## Extracted records
⁂
(** C18: replies.  When the reader handles an operation, (1) a result other than
    the retry marker goes only to the call that waits at this index with this
    id, only at a leader, and is what the operation returned; (2) every call
    that waits at this or a lower index gets a message; (3) calls that stay are
    for later indices, of the current term, at a leader. *)
Theorem replies_are_own {S} `{StateMachine S} {R E} `{RaftApi R E}
    (index id : Z) val (r : RSM S) (rf : R) :
  ∃ r' effs, notifyPending index id val (r, rf) = Some (tt, (r', rf), effs) ∧
    (∀ ch res, RSend ch res ∈ effs → res = retry ∨
       res = mkResult id val ∧ (rf_State rf).2 = true ∧
       ∃ e, r.(pending) !! index = Some e ∧ e.(pe_id) = id ∧ e.(pe_ch) = ch) ∧
    (∀ k e, r.(pending) !! k = Some e → k ≤ index → ∃ res, RSend e.(pe_ch) res ∈ effs) ∧
    (∀ k e, r'.(pending) !! k = Some e →
       r.(pending) !! k = Some e ∧ index < k ∧ (rf_State rf).2 = true ∧ e.(pe_term) = (rf_State rf).1).
Proof.
  pose proof (run_notifyPending index id val r rf) as Hrun. simpl in Hrun. unfold answer in Hrun.
  destruct (rf_State rf) as [term b] eqn:Hstate. simpl in *.
  do 2 eexists. split; [exact Hrun|]. split; [|split].
  - intros ch res [Hin|Hin]%elem_of_app.
    + destruct (r.(pending) !! index) as [e|] eqn:He; [|by apply not_elem_of_nil in Hin].
      apply list_elem_of_singleton in Hin as [= -> ->].
      destruct b; simpl; [|by left]. case_bool_decide as Hid; [right|by left]. eauto 10.
    + apply elem_of_retries in Hin as (k & e & _ & _ & [= _ ->]). by left.
  - intros k e Hk Hle. destruct (decide (k = index)) as [->|Hne].
    + rewrite Hk. eexists. apply elem_of_app. left. by apply list_elem_of_singleton.
    + exists retry. apply elem_of_app. right. apply elem_of_retries. exists k, e.
      split; [|split; [by left|done]]. apply elem_of_map_to_list. by rewrite lookup_delete_ne.
  - intros k e Hk. apply notifyPending_left in Hk as (Hk & Hlt & -> & Ht).
    apply lookup_delete_Some in Hk as [_ Hk]. done.
Qed.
⁂
## ACTION ITEM
Your reply should be the number of lines in the entries that contain "destruct", nothing more.

## FINISHED TASK
4